Over the last few days, whilst chewing over all of this in Chengdu, I realised that whilst I was fretting endlessly over the question of how to understand Liu’s enigmatic notion of ‘nurturing vitality’, I wasn’t really getting anywhere. And that was in part because whilst I was thinking about nurturing vitality, I was completely failing to actually practice it myself. For days, heavy smog had swirled around the tower-blocks outside my window whilst inside my head, a heavy fog of concepts swirled here and there. I was completely stuck.

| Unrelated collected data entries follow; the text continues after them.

Lemma request_returned wait command body c : heap_ok (table (c_session c)) (c_fresh c) ->
  returned wait command body c
    (request registry profile MaxPending stale for_slot for_room for_result for_completion wait command body c).
Proof.
  intros Hc. unfold request, returned. destruct (_ || _); [left; eauto|].
  destruct (isBindRequest command && _); [left; eauto|].
  destruct (requiresSMPP50 command && _); [left; eauto|]. destruct (done _); [left; eauto|].
  pose proof (acquire_heap c wait Hc) as H1. destruct (acquire_window for_slot c wait) as [c1 [e|]]; [left; eauto|].
  cbn [fst] in H1. unfold with_slot. destruct (BeginOutbound _ _) as [m|e|] eqn:Hb; [|left; eauto|].
  2: { unfold BeginOutbound in Hb. by repeat case_match. }
  cbn [in_session c_session c_fresh c_seq].
  destruct (Table.allocate _ _ _ _) as [v [[t sequence]|e|]] eqn:Ha; [|left; eauto|].
  - right. exists c1, (MkCaller (set_table (set_machine (c_session c1) m) t) v (Pos.succ (c_fresh c1))), sequence.
    split; [done|]. split.
    + unfold admitted. rewrite Hb. cbv zeta. change (table (set_machine (c_session c1) m)) with (table (c_session c1)) in Ha.
      by rewrite Ha.
    + apply send_request_returned. split; [by eapply admitted_heap|by eapply admitted_fate|apply rtc_refl].
  - by apply allocate_no_panic in Ha.
Qed.
End requests.


(** A bound ESME sends enquire_link, and the first frame that arrives answers it. *)
Definition bound_caller : caller :=
  MkCaller (MkSession (MkStateMachine RoleESME StateBoundTRX 0 0 StateClosed StateClosed)
    (Table.newPendingTable 4 (Window.newRequestWindow 4)) zeroCapabilities [] ∅ None false 0 0 []) 0 1.
Definition enquire_link_resp : bytes :=
  [0; 0; 0; 16; 128; 0; 0; 21; 0; 0; 0; 0; 0; 0; 0; 1].
Definition enquire_answer : DecodedPDU :=
  MkDecodedPDU (MkHeader 16 CommandEnquireLinkResp 0 1) (AVal VEmptyBody).
Definition sample_registry : option Registry := Some (smpp34_registry RegistryStrict).
Definition stay (c : caller) : caller * selected := (c, Went).
Definition answered_at_once (p : positive) (c : caller) : caller * selected :=
  (in_session c (handleResponse SMPP34Profile false (c_session c) enquire_answer 5), Went).

Lemma sample_interleaved :
  interleaved sample_registry SMPP34Profile false stay stay answered_at_once (fun _ c => c).
Proof.
  split_and!; [intros; constructor..| |intros; constructor]. intros p c. apply rtc_once.
  apply (TResponse _ _ _ c enquire_link_resp); [|vm_compute; reflexivity].
  by apply (bool_decide_unpack _).
Qed.


(** ** A request that is not queued leaves nothing behind *)

(** The state machine as far as it can be observed, the table, the slots in use, the
    queue and the state of the session. *)
Record same_load (c c' : caller) : Prop := {
  sl_state : sm_state (machine (c_session c')) = sm_state (machine (c_session c));
  sl_local : pendingLocalBind (machine (c_session c')) = pendingLocalBind (machine (c_session c));
  sl_peer : pendingPeerBind (machine (c_session c')) = pendingPeerBind (machine (c_session c));
  sl_table : Table.m (table (c_session c')) = Table.m (table (c_session c));
  sl_tokens : Window.tokens (Table.window (table (c_session c'))) = Window.tokens (Table.window (table (c_session c)));
  sl_window : Window.window_inv (Table.window (table (c_session c')));
  sl_tx : tx (c_session c') = tx (c_session c);
  sl_caps : peerCaps (c_session c') = peerCaps (c_session c);
  sl_done : done (c_session c') = done (c_session c)
}.

Lemma acquire_release w : Window.window_inv w -> Window.tokens w < Window.capacity w ->
  let w' := fst (Window.release (Window.afterAcquire (Window.send_token w))) in
  Window.tokens w' = Window.tokens w /\ Window.window_inv w'.
Proof.
  intros Hw Hlt. cbv zeta. pose proof (Window.afterAcquire_inv w Hw Hlt) as Ha.
  destruct Hw as ((Ht & _) & _).
  destruct (Window.release_inv _ Ha) as (Hr & _ & Hr' & _); [cbn; lia|]. split; [|done].
  rewrite Hr'. cbn. lia.
Qed.

Section unsent.
Context (registry : option Registry) (profile : Profile) (MaxPending : Z) (stale : bytes).
Context (for_slot for_room : caller -> caller * selected).
Context (for_result : positive -> caller -> caller * selected).
Context (for_completion : positive -> caller -> caller).
Context (for_write : caller -> Z -> caller * option (option GoError)).
(** The queue stays full until the caller's context ends or the session is over. *)
Hypothesis Hroom : forall c, exists e, for_room c = (c, ContextEnded e).

(** A request just admitted, with the slot it took, fails: as before. *)
Lemma fail_admitted t p s command version e : Window.window_inv (Table.window t) ->
  Window.tokens (Table.window t) < Window.capacity (Table.window t) -> Table.m t !! s = None ->
  let w := Window.afterAcquire (Window.send_token (Table.window t)) in
  let t1 := Table.set_req (Table.with_window t w) p (Table.new_request command version) in
  exists t2, Table.completeError (Table.set_m t1 (<[s := p]> (Table.m t1))) s e = (t2, Some p) /\
    Table.m t2 = Table.m t /\ Table.window t2 = fst (Window.release w).
Proof.
  intros Hw Hlt Hs. cbv zeta. unfold Table.completeError. cbn [Table.set_m Table.m Table.set_req Table.with_window].
  rewrite lookup_insert_eq. eexists. split; [reflexivity|]. rewrite send_done_m, finish_m.
  cbn [Table.set_m Table.m]. split; [by apply delete_insert_id|].
  rewrite send_done_window. unfold Table.finish. cbn [Table.set_m Table.set_req Table.reqs].
  by rewrite lookup_insert_eq.
Qed.

(** Not queued, the request is completed with an error and the operation cancelled. *)
Lemma unsent_send command sequence body c p q : Table.m (table (c_session c)) !! sequence = Some q ->
  (exists e, send_request registry stale for_room for_result for_completion c p command sequence body =
     (cancel_outbound (in_table c (Table.completeError (table (c_session c)) sequence e).1) command, Some (Err e))) \/
  encoded registry stale command sequence body = Panic /\
  send_request registry stale for_room for_result for_completion c p command sequence body = (c, Some Panic).
Proof.
  intros Hq. unfold send_request. fold (encoded registry stale command sequence body).
  destruct (encoded registry stale command sequence body) as [fr|[d e]|]; [| |by right].
  - left. destruct (Hroom c) as [e ->]. exists e. unfold withdraw, Table.completeError. by rewrite Hq.
  - left. exists e. unfold Table.completeError. by rewrite Hq.
Qed.

Definition undone (command : Z) (body : any) (c : caller) (x : caller * option (res DecodedPDU)) : Prop :=
  match x with
  | (c', Some (Err _)) => same_load c c'
  | (_, Some Panic) => exists sequence, encoded registry stale command sequence body = Panic
  | _ => False
  end.

Lemma same_load_refl c : Window.window_inv (Table.window (table (c_session c))) -> same_load c c.
Proof. by split. Qed.

Lemma unsent_with_slot command body c : Window.window_inv (Table.window (table (c_session c))) ->
  Window.tokens (Table.window (table (c_session c))) < Window.capacity (Table.window (table (c_session c))) ->
  undone command body c
    (with_slot registry MaxPending stale for_room for_result for_completion
      (in_table c (Table.with_window (table (c_session c))
         (Window.afterAcquire (Window.send_token (Table.window (table (c_session c))))))) command body).
Proof.
  intros Hw Hlt. destruct (acquire_release _ Hw Hlt) as [Htok Hinv]. unfold with_slot.
  cbn [in_table in_session c_session set_table machine].
  destruct (BeginOutbound _ _) as [m|e|] eqn:Hb; [|by split|].
  2: { unfold BeginOutbound in Hb. destruct (negb _); [discriminate Hb|]. destruct (_ && negb _); discriminate Hb. }
  destruct (cancel_rolls_back (machine (c_session c)) command) as [Hroll _].
  specialize (Hroll m Hb). cbv zeta in Hroll. destruct Hroll as (K1 & K2 & K3).
  cbn [in_session in_table c_session c_fresh c_seq set_machine table set_table].
  destruct (Table.allocate _ _ _ _) as [v [[t s]|e|]] eqn:Ha; [|by split|].
  - apply allocate_inv in Ha as [Hs ->]. cbn [Table.set_req Table.with_window Table.m] in Hs.
    match goal with |- undone _ _ _ (send_request _ _ _ _ _ ?x _ _ _ _) => set (c1 := x) end.
    destruct (unsent_send command s body c1 (c_fresh c) (c_fresh c)) as [[e ->]|[He ->]];
      [apply lookup_insert_eq| |by exists s].
    destruct (fail_admitted (table (c_session c)) (c_fresh c) s command (bind_version command body) e Hw Hlt Hs)
      as (t2 & Ht2 & Hm & Hwin).
    unfold undone. change (table (c_session c1)) with (Table.set_m
      (Table.set_req (Table.with_window (table (c_session c)) (Window.afterAcquire (Window.send_token (Table.window (table (c_session c))))))
        (c_fresh c) (Table.new_request command (bind_version command body))) (<[s := c_fresh c]> (Table.m (table (c_session c))))).
    cbv zeta in Ht2. cbn [Table.set_req Table.with_window Table.m] in Ht2 |- *. rewrite Ht2.
    by split; cbn [cancel_outbound in_table in_session c_session set_machine set_table machine table fst tx peerCaps done];
      rewrite ?Hm, ?Hwin.
  - by apply allocate_no_panic in Ha.
Qed.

So a couple of days back, I hopped on a bus and I headed out of town to Langzhong, for a short break. I took my cue from Liu himself. Here is the section from his text (which is, incidentally, heavy in Daoist references).

意得則舒懷以命筆,理伏則投筆以卷懷。逍遙以針勞,談笑以藥倦。

When ideas come, then put the mind at ease in order to take up the brush; but when things become confused, then put aside the brush and reel in the mind. Free wandering is a cure for fatigue; talk and laughter are medicine for weariness.

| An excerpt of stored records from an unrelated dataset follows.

(** *** The two ends *)

(** The transmit loop of [p] has sent all of [queue], beside goroutines that leave its
    machine and its capabilities alone, and stands at [st]. *)
Definition sends (p : sender) (queue : list queued) (st : txState) : Prop :=
  Forall (fun rd => writes_ok (rd_write rd)) (sd_rounds p) /\ Forall quiet (sd_rounds p) /\
  txLoop (sd_items p) (sd_size p) (sd_ResponseTimeout p) (sd_EnquireLinkTimeout p) (sd_tcp p)
    (sd_rounds p) queue (MkTx (sd_session p) (sd_deadlines p) [] []) = (st, [], Looping).

Lemma sends_commits p queue st : sends p queue st ->
  ts_wire st = octets (actives queue) /\
  machine (ts_session st) = foldl commit_machine (machine (sd_session p)) (actives queue) /\
  peerCaps (ts_session st) = peerCaps (sd_session p).
Proof.
  intros (Hw & Hq & Htx). split.
  - apply (transmits_octets p). split; [done|]. by exists st.
  - destruct (txLoop_commits _ _ _ _ _ _ Hq Hw _ _ _ _ Htx) as (used & -> & Hm & Hc). by rewrite app_nil_r.
Qed.

(** A receive loop that gets one frame, in pieces, and takes it; the session may be over
    then. *)
Lemma frame_received r p s fr s' reads : fresh p -> self_delimiting (maxPDUSize (rc_framer p)) fr ->
  done s = false -> concat reads = fr ->
  processFrame (Some r) (rc_profile p) (rc_limit p) (rc_flow p) (rc_stale p) (rc_handler p) (rc_select p)
    (rc_clock p s) s fr = (s', Ok tt) ->
  exists f', receive_loop r p s reads = Ok (f', s', None).
Proof.
  intros [_ [max Hn]] Hself Hd Hr Hp. destruct (NewFramer_wf max _ Hn) as (Hwf & Hnc & Hf & Hpend & _).
  destruct (rxLoop_frames (Some r) (rc_profile p) (rc_limit p) (rc_flow p) (rc_stale p) (rc_handler p) (rc_select p)
    (rc_clock p) (rc_grow p) (rc_framer p) s reads Hwf Hnc Hf) as (n & f' & s1 & e & Hl & Hdone & _ & Hcase).
  rewrite Hpend in Hcase. cbn [app] in Hcase.
  assert (Hpn : concat (take n reads) `prefix_of` concat [fr]).
  { cbn [concat]. rewrite app_nil_r, <- Hr. rewrite <- (take_drop n reads) at 2. rewrite concat_app. by apply prefix_app_r. }
  destruct (deframe_prefix _ [fr] ltac:(by constructor) _ Hpn) as (k & tl & Hdf & _ & Hall). rewrite Hdf in Hcase.
  exists f'. unfold receive_loop. rewrite Hl. destruct k as [|k].
  - cbn in Hcase. destruct Hcase as (-> & -> & _). exfalso.
    destruct (decide (n < length reads)%nat) as [Hlt|Hge]; [destruct (Hdone Hlt); congruence|].
    rewrite take_ge, Hr in Hall by lia. destruct Hall as [_ Hk]; [cbn; by rewrite app_nil_r|cbn in Hk; lia].
  - rewrite take_ge in Hcase by (cbn; lia). cbn [run_frames] in Hcase. unfold Framer.call, rx_callback in Hcase.
    rewrite Hp in Hcase. destruct Hcase as (-> & -> & _). done.
Qed.

(** What the two sessions are when the bind [command] is over: [sA] and [sB] were they. *)
Record bind_over (granted : bool) (command : Z) (sA sB sA' sB' : Session) : Prop := {
  bo_local : pendingLocalBind (machine sA') = 0;
  bo_peer : pendingPeerBind (machine sB') = 0;
  bo_bound : granted = true ->
    sm_state (machine sA') = boundStateForBind command /\ sm_state (machine sB') = boundStateForBind command;
  bo_agree : granted = true -> agree (peerCaps sA') (peerCaps sB');
  bo_issue : granted = true -> forall id,
    CanIssue (sm_state (machine sA')) (sm_role (machine sA')) id =
      CanIssue (sm_state (machine sB')) (peer (sm_role (machine sB'))) id /\
    CanIssue (sm_state (machine sB')) (sm_role (machine sB')) id =
      CanIssue (sm_state (machine sA')) (peer (sm_role (machine sA'))) id;
  bo_refused : granted = false ->
    sm_state (machine sA') = sm_state (machine sA) /\ sm_state (machine sB') = sm_state (machine sB) /\
    peerCaps sB' = peerCaps sB
}.

Lemma bind_commits serve c m : isBindRequest (rpc_command c) = true ->
  CommandID (pdu_Header (rpc_request c)) = rpc_command c ->
  commit_machine m (answer_item serve c) = CompleteInbound m (rpc_command c) (serve (rpc_request c)).1.
Proof.
  intros Hb Hid. unfold commit_machine, answer_item, response_item. cbn [kind responseTo Receive.status]. rewrite Hid.
  by apply isBindRequest_cases in Hb as [-> | [-> | ->]].
Qed.

Lemma bind_completes command status sA sB sA' sB' : isBindRequest command = true ->
  sm_role (machine sA) = peer (sm_role (machine sB)) -> pendingLocalBind (machine sA) = command ->
  machine sA' = CompleteOutbound (machine sA) command status ->
  machine sB' = CompleteInbound (set_peerBind (machine sB) command) command status ->
  (OK status = true -> agree (peerCaps sA') (peerCaps sB')) -> (OK status = false -> peerCaps sB' = peerCaps sB) ->
  bind_over (OK status) command sA sB sA' sB'.
Proof.
  intros Hb Hr Hl HA HB Hag Href.
  unfold CompleteOutbound in HA. unfold CompleteInbound in HB. cbn [set_peerBind pendingPeerBind] in HB.
  rewrite Hb, Hl, Z.eqb_refl in HA. rewrite Hb, Z.eqb_refl in HB. cbn [negb] in HA, HB.
  split; rewrite ?HA, ?HB; destruct (OK status); cbn; try done; auto.
  intros _ id. rewrite Hr, peer_peer. done.
Qed.


(** ** An unbind and its answer *)

(** The session is over, in good order: nobody waits any more and no error is reported. *)
Record closed_in_order (s : Session) : Prop := {
  ci_done : done s = true;
  ci_error : closeErr s = Some (ESentinel ErrSessionClosed);
  ci_state : sm_state (machine s) = StateClosed;
  ci_table : Table.m (table s) = ∅;
  ci_deferred : deferredReplies s = ∅
}.

Lemma fail_each t requests e : let t' := foldl (fun t p => Table.send_done (Table.finish t p) p (Table.MkResult None (Some e))) t requests in
  Table.m t' = Table.m t /\ forall p, p ∉ requests -> Table.reqs t' !! p = Table.reqs t !! p.
Proof.
  revert t. induction requests as [|p0 requests IH]; intros t; cbn [foldl]; [done|].
  specialize (IH (Table.send_done (Table.finish t p0) p0 (Table.MkResult None (Some e)))). cbv zeta in *.
  destruct IH as [-> IH]. split.
  - unfold Table.send_done, Table.finish. destruct (Table.reqs t !! p0) as [q|] eqn:Hq; [|by rewrite Hq].
    destruct (Table.finished q); [rewrite Hq; done|]. cbn. rewrite lookup_insert_eq. done.
  - intros p [Hne Hp]%not_elem_of_cons. rewrite IH by done. unfold Table.send_done, Table.finish.
    destruct (Table.reqs t !! p0) as [q|] eqn:Hq; [|by rewrite Hq].
    destruct (Table.finished q); [rewrite Hq; cbn; by rewrite lookup_insert_ne|].
    cbn. rewrite lookup_insert_eq. cbn. by rewrite !lookup_insert_ne.
Qed.

Lemma terminate_in_order s : closeErr s = None -> closed_in_order (terminate s (ESentinel ErrSessionClosed)).
Proof. intros H. unfold terminate. rewrite H. split; [done..| |done]. cbn [table]. by apply fail_each. Qed.

(** Who has its answer keeps it. *)
Lemma terminate_settled s c e : (forall seq, Table.m (table s) !! seq <> Some (rpc_owner c)) ->
  settled s c -> settled (terminate s e) c.
Proof.
  intros Hno (q & Hq & Hd). exists q. split; [|done]. unfold terminate. destruct (closeErr s); [done|]. cbn [table].
  unfold Table.failAll. rewrite (proj2 (fail_each _ _ _)); [done|].
  intros ([seq p] & He & Hin)%list_elem_of_fmap. cbn in He. subst p. apply elem_of_map_to_list in Hin. by apply (Hno seq).
Qed.

Section unbound.
Context (items size response_timeout enquire_timeout : Z) (tcp : bool).

(** Nobody else ends the session. *)
Definition undisturbed (rd : round) : Prop := forall x, closeErr (rd_others rd x).1 = closeErr x.1.

Lemma finish_batch_ends now batch : forall st, closeErr (ts_session st) = None ->
  let '(st', ended) := finish_batch response_timeout enquire_timeout now st batch in
  if ended then closed_in_order (ts_session st') else closeErr (ts_session st') = None.
Proof.
  induction batch as [|item batch IH]; intros st Hst; cbn [finish_batch]; [done|]. destruct (kind item).
  - destruct (dispatch_request _ _ _ _ _ _) as [s d] eqn:Hd. apply IH. cbn [ts_session].
    unfold dispatch_request in Hd. destruct (Table.markDispatched _ _) as [t [p|]]; [|by injection Hd as <- <-].
    destruct (responseTimeoutFor _ _ _). destruct (scheduleItemAt _ _ _ _ _ _). by injection Hd as <- <-.
  - destruct (txItemTerminatesAfterWrite item); [by apply terminate_in_order|by apply IH].
  - by apply IH.
Qed.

Once I arrived in Langzhong, that’s pretty much what I did. I didn’t worry too hard about the paper I was writing. I idled. I took boats across the river. I wandered up mountains and wandered down again. I walked the streets for hours. I watched pensioners performing scenes from 西遊記, The Journey to the West. I met people here and there and spent time talking and laughing.

It was a holiday, a vacation. And if this doesn’t seem very philosophical (tsk! tsk!), I can cite in my defence François Jullien’s book Vital Nourishment: Departing from Happiness, in which he praises the notion of ‘vacation’ as a kind of emptying, a re-aligning of ourselves with the transformation of things.

But as it happened, after all this idling, when I returned to my hotel in the evenings, I found myself writing, relaxed and at ease. The paper started to take shape.

Today I head back into the smog of Chengdu, as I have friends to meet up with in the city. And whilst my paper for Australia isn’t finished, and is in need of a bit more tweaking and honing, my thoughts are clear again, my vitality nourished once more, and I can see again not just what I’m writing, but — more importantly — why I’m bothering to write at all.

Which is one way of saying that it turns out Liu Xie may be right about certain things. I probably should have listened to him more attentively. And I probably should have taken myself on vacation earlier.

Who’d have thought?


Image: Keisai Eisen Fishing With Cormorants (1848) Public domain via Wikimedia Commons.